Oriental rugs, quilt patterns, and geometrics--all were inspiration for the stunning hooked rugs of Ardemia Negro.
Colored Triangles, 48" x 30", #3-cut wool on rug warp. Designed and hooked by Ardemia Negro, North Hollywood, California, 2005.
As a young girl growing up in pre-war Italy, my mother, Ardemia Negro, was taught the fine arts of sewing and fiber crafts. She learned embroidery, fine hand stitching, crewel work, crocheting, knitting, and dressmaking. When my two older sisters and I were growing up in Brooklyn, New York, we would come home from school to find, as if by magic, an array of curtains, embroidered tablecloths, linens, crocheted collars, and perhaps most memorably, an assortment of knitted black shawls that covered the flowing black habits of almost every Sister of Mercy we knew. Each shawl was knitted with a unique pattern that my mother designed to fit the personality of its wearer. Her talent for design later flourished in her hooking.
When I went away to college, my mother started looking for another creative outlet to fill her empty nest. A good friend of hers, Marguerite Rossetto, was a member of the Women's Club of Great Neck where she was enjoying rug hooking classes.
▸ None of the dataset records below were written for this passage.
(* ===== verification/Db.v ===== *)
(** * db/, redis/redis.go, audit/store.go and the checks of healthcheck/: stores and their connections

    [Conn] opens connections and probes them, over what the drivers answer.  [Hooks] are the GORM
    callbacks of db/hooks.go on the statements of [Tenant].  [Audit] is the store behind the audit
    middleware of [Web]. *)
From S2P Require Import Prelude GoStd SqlSpec Gin Web Tenant Service.
Open Scope go_scope.

Module Conn.
(** The drivers.  A [*gorm.DB] gives its [*sql.DB] or an error; both servers answer pings. *)
Class Drivers := {
  gdb : Type; sqldb : Type; rclient : Type;
  gorm_open : string -> res string gdb;
  gorm_DB : gdb -> res string sqldb;
  sql_ping : sqldb -> res string unit;
  redis_client : string -> string -> Z -> rclient;
  redis_ping : rclient -> res string unit }.

Inductive dbErr := ErrConnect (e : string) | ErrNilHandle | ErrSql (e : string).
Record pool := mkPool { MaxIdleConns : Z; MaxOpenConns : Z; ConnMaxLifetime : Duration }.

Section conn.
Context `{Drivers}.
(** The handle, and the settings put on its pool. *)
Definition New (cfg : Config.MySQLConfig) : res dbErr (gdb * sqldb * pool) :=
  match gorm_open (Config.DSN cfg) with
  | Err e => Err (ErrConnect e)
  | Ok db =>
      match gorm_DB db with
      | Err e => Err (ErrSql e)
      | Ok sqlDB => Ok (db, sqlDB, mkPool 10 100 Hour)
      end
  end.
Definition OpenMySQL (dsn : string) : res dbErr (gdb * sqldb * pool) := New (Config.mkMySQL dsn "" 0).
Definition Probe (db : option gdb) : res dbErr unit :=
  match db with
  | None => Err ErrNilHandle
  | Some db =>
      match gorm_DB db with
      | Err e => Err (ErrSql e)
      | Ok sqlDB => match sql_ping sqlDB with Err e => Err (ErrSql e) | Ok _ => Ok () end
      end
  end.

(** redis/redis.go *)
Definition redis_New (cfg : Config.RedisConfig) : res string rclient :=
  let client := redis_client (Config.Addr cfg) (Config.Password cfg) (Config.DB cfg) in
  match redis_ping client with
  | Err e => Err ("redis ping: " +:+ e)
  | Ok _ => Ok client
  end.

(** healthcheck.go *)
Definition DBCheck (db : gdb) : Health.CheckFunc :=
  match gorm_DB db with
  | Err e => Some e
  | Ok sqlDB => match sql_ping sqlDB with Err e => Some e | Ok _ => None end
  end.
Definition RedisCheck (rdb : rclient) : Health.CheckFunc :=
  match redis_ping rdb with Err e => Some e | Ok _ => None end.
End conn.
End Conn.

Module Hooks.
Import Tenant.
(** The time fields of a mapped struct, by name: whether the schema has them, and their values. *)
Class Stamped (Row : Type) := {
  has_field : string -> bool;
  field : string -> Row -> Time;
  set_field : string -> Time -> Row -> Row }.

Section hooks.
Context {Row : Type} `{Stamped Row}.
(** [schema] is whether the statement has one. *)
Definition create_hook (schema : bool) (now : Time) (r : Row) : Row :=
  if negb schema then r else
  let r := if has_field "CreatedAt" && IsZero (field "CreatedAt" r) then set_field "CreatedAt" now r else r in
  if has_field "UpdatedAt" then set_field "UpdatedAt" now r else r.
(** The column is set by the statement that updates, after its other assignments. *)
Definition update_hook (schema : bool) (now : Time) (f : Row -> Row) : Row -> Row :=
  if schema && has_field "UpdatedAt" then fun r => set_field "UpdatedAt" now (f r) else f.

(** A statement with the hooks registered. *)
Definition stamp (schema : bool) (now : Time) (o : sop (Row := Row)) : sop :=
  match o with
  | OCreate r => OCreate (create_hook schema now r)
  | OUpdate ps f => OUpdate ps (update_hook schema now f)
  | _ => o
  end.
Definition stamp_all (os : list (Time * sop (Row := Row))) : list sop := (fun '(now, o) => stamp true now o) <$> os.
End hooks.
End Hooks.

Module Audit.
Import Mw.
(** What GORM's Create does with an entry. *)
Class EntryTable := {
  etbl : Type;
  e_create : Entry -> etbl -> res string Entry * etbl }.
Section store.
Context `{EntryTable}.
(** The entry is stored, or the error returned; each call has a connection of its own. *)
Definition Save (f : fault) (entry : Entry) (db : etbl) : res string unit * etbl :=
  match call f (e_create entry) db with
  | (Err e, db') | (Ok (Err e), db') => (Err e, db')
  | (Ok (Ok _), db') => (Ok (), db')
  end.
Definition SaveInTx (f : fault) (tx : etbl) (entry : Entry) : res string unit * etbl := Save f entry tx.

(** The background saves of many requests, in the order in which they reach the database. *)
Definition saves (es : list (fault * Entry)) (db : etbl) : etbl := foldl (fun db '(f, e) => (Save f e db).2) db es.
End store.
End Audit.

Module DbFacts.
Import Tenant TenantFacts Hooks.

Class StampedLaws (Row : Type) `{Stamped Row} `{Entity Row} `{TenantColumn Row} := {
  field_set_eq : forall k t r, has_field (Row := Row) k = true -> field k (set_field k t r) = t;
  field_set_ne : forall k k' t r, k <> k' -> field k' (set_field k t r) = field k' r;
  uk_set_field : forall k t r, uk (set_field k t r) = uk r;
  auto_set_field : forall k t r, auto_id (set_field k t r) = auto_id r;
  column_set_field : forall k t r, column (set_field k t r) = column r;
  field_set_id : forall k i r, field k (set_id i r) = field k r;
  field_set_column : forall k s r, field k (set_column s r) = field k r }.

Section facts.
Context {Row : Type} `{UnicodeCase} `{EntityLaws Row} `{!TenantColumn Row} `{!TenantColumnLaws Row} `{!Where Row} `{!WhereLaws Row} {T : Table Row} `{!TableLaws Row T}.

(** A property of single rows that an operation's row and update respect holds of all rows after it. *)
Definition respects (P : Row -> Prop) (o : sop (Row := Row)) : Prop :=
  match o with
  | OCreate r => forall a i, P (set_id i (set_column a r))
  | OUpdate _ f => forall r, P r -> P (f r)
  | _ => True
  end.
Lemma sexec_rows (P : Row -> Prop) ctx o t :
  tame_op o -> respects P o -> twf t -> Forall P (rows t) ->
  twf (sexec ctx o t) /\ Forall P (rows (sexec ctx o t)).
Proof.
  intros Ho HP Hw Hr. destruct o as [r|ps|ps f|ps n]; simpl; [|done|..].
  - unfold Create, create_callback, session. cbn [s_context s_error].
    destruct (String.eqb (FromContext ctx) ""); cbn [s_error]; [done|]. set (r' := set_column _ r).
    destruct (decide (uk r' ∈ uk <$> rows t)) as [Hd|Hd].
    + destruct (insert_dup _ t Hw Hd) as (e & t' & -> & Hw' & _ & Hp). split; [done|]. cbn [snd]. by rewrite Hp.
    + destruct (insert_new _ t Hw Hd) as (id & t' & -> & Hw' & _ & _ & Hp). split; [done|]. cbn [snd].
      rewrite Hp. constructor; [apply HP|done].
  - unfold Update. destruct (s_error _); [done|]. cbn [snd].
    match goal with |- context [t_update ?p f t] => destruct (update_rows p f t Hw) as [Hw' Hp] end.
    { intros r. by destruct (proj2 Ho r) as (? & ? & _). }
    split; [done|]. rewrite Hp. apply Forall_fmap. eapply Forall_impl; [exact Hr|]. intros r HPr. simpl. case_match; [by apply HP|done].
  - unfold Delete. destruct (s_error _); [done|].
    match goal with |- context [t_delete ?p n t] => destruct (delete_rows p n t Hw (proj2 Ho)) as (gone & kept & t' & -> & Hw' & Hg & Hk & _) end.
    split; [done|]. cbn [snd]. rewrite Hk. rewrite Hg in Hr. by apply Forall_app in Hr as [_ ?].
Qed.

Context `{!Stamped Row} `{!StampedLaws Row}.

Lemma update_hook_tame now f : tame f -> tame (update_hook true now f).
Proof.
  intros Hf. unfold update_hook. destruct (_ && _); [|done]. intros r. destruct (Hf r) as (<- & <- & <-).
  by rewrite uk_set_field, auto_set_field, column_set_field.
Qed.
Lemma stamp_tame now o : tame_op o -> tame_op (stamp true now o).
Proof. destruct o; simpl; [done|done| |done]. intros [? ?]. split; [done|by apply update_hook_tame]. Qed.
Lemma stamp_all_tame os : Forall (fun '(_, o) => tame_op o) os -> Forall tame_op (stamp_all os).
Proof. unfold stamp_all. rewrite Forall_fmap. intros Ho. eapply Forall_impl; [exact Ho|]. intros [now o]. apply stamp_tame. Qed.

(** Rows come with no creation time or one that is past, and updates do not assign it. *)
Definition stamp_op_ok (now : Time) (o : sop (Row := Row)) : Prop :=
  match o with
  | OCreate r => field "CreatedAt" r <= now
  | OUpdate _ f => forall r, field "CreatedAt" (f r) = field "CreatedAt" r
  | _ => True
  end.
Definition ordered (now : Time) (r : Row) : Prop := field "CreatedAt" r <= field "UpdatedAt" r <= now.

Lemma stamp_respects now o :
  has_field (Row := Row) "UpdatedAt" = true -> stamp_op_ok now o -> respects (ordered now) (stamp true now o).
Proof.
  intros Hu Ho. destruct o as [r|ps|ps f|ps n]; simpl; [|done| |done].
  - intros a i. unfold ordered, create_hook. cbn [negb]. rewrite Hu, !field_set_id, !field_set_column, (field_set_eq "UpdatedAt") by done.
    rewrite field_set_ne by done. destruct (_ && _) eqn:E; [|simpl in Ho; lia].
    apply andb_prop in E as [E _]. rewrite field_set_eq by done. lia.
  - intros r [Hc Hn]. unfold ordered, update_hook. rewrite Hu. cbn [andb].
    rewrite field_set_eq, field_set_ne by done. simpl in Ho. rewrite Ho. lia.
Qed.
(** The clock does not run backwards. *)
Fixpoint clock (last : Time) (os : list (Time * sop (Row := Row))) : Prop :=
  match os with [] => True | (now, _) :: os' => last <= now /\ clock now os' end.
Definition end_time (start : Time) (os : list (Time * sop (Row := Row))) : Time := foldl (fun _ o => o.1) start os.
End facts.
End DbFacts.

Module DbProps.
Import Tenant TenantFacts Hooks DbFacts.

(** A handle that opens is probed as the health check does: the two answer an error together. *)
Lemma probe_is_check `{Conn.Drivers} db : Conn.Probe (Some db) = Ok () <-> Conn.DBCheck db = None.
Proof. unfold Conn.Probe, Conn.DBCheck. destruct (Conn.gorm_DB db) as [s|]; [destruct (Conn.sql_ping s)|]; done. Qed.
(** A missing handle is reported as not ready. *)
Lemma probe_nil `{Conn.Drivers} : Conn.Probe None = Err Conn.ErrNilHandle.
Proof. reflexivity. Qed.
(** A Redis client is handed out only if the server answers, so its health check passes then. *)
Lemma redis_new_checked `{Conn.Drivers} cfg c : Conn.redis_New cfg = Ok c -> Conn.RedisCheck c = None.
Proof. unfold Conn.redis_New, Conn.RedisCheck. destruct (Conn.redis_ping _) eqn:E; [|done]. intros [= <-]. by rewrite E. Qed.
The teacher, Jo Parker, had a keen eye for aptitude, and Ardemia asked for a private lesson to see if hooking was a hobby she would like to pursue. After showing Ardemia the basic techniques, Jo gave her some wool and a small butterfly pattern on burlap. "Not everyone is a hooker," Jo declared. "Hook this using your own colors and bring it back when you've finished, and we'll see."
Always one to rise to a challenge, Ardemia hooked the butterfly and brought it back the following week. When Jo looked at it, she exclaimed, "You are more than a hooker! I'll be happy to teach you!" The butterfly was turned into a pillow, and Ardemia became a hooker.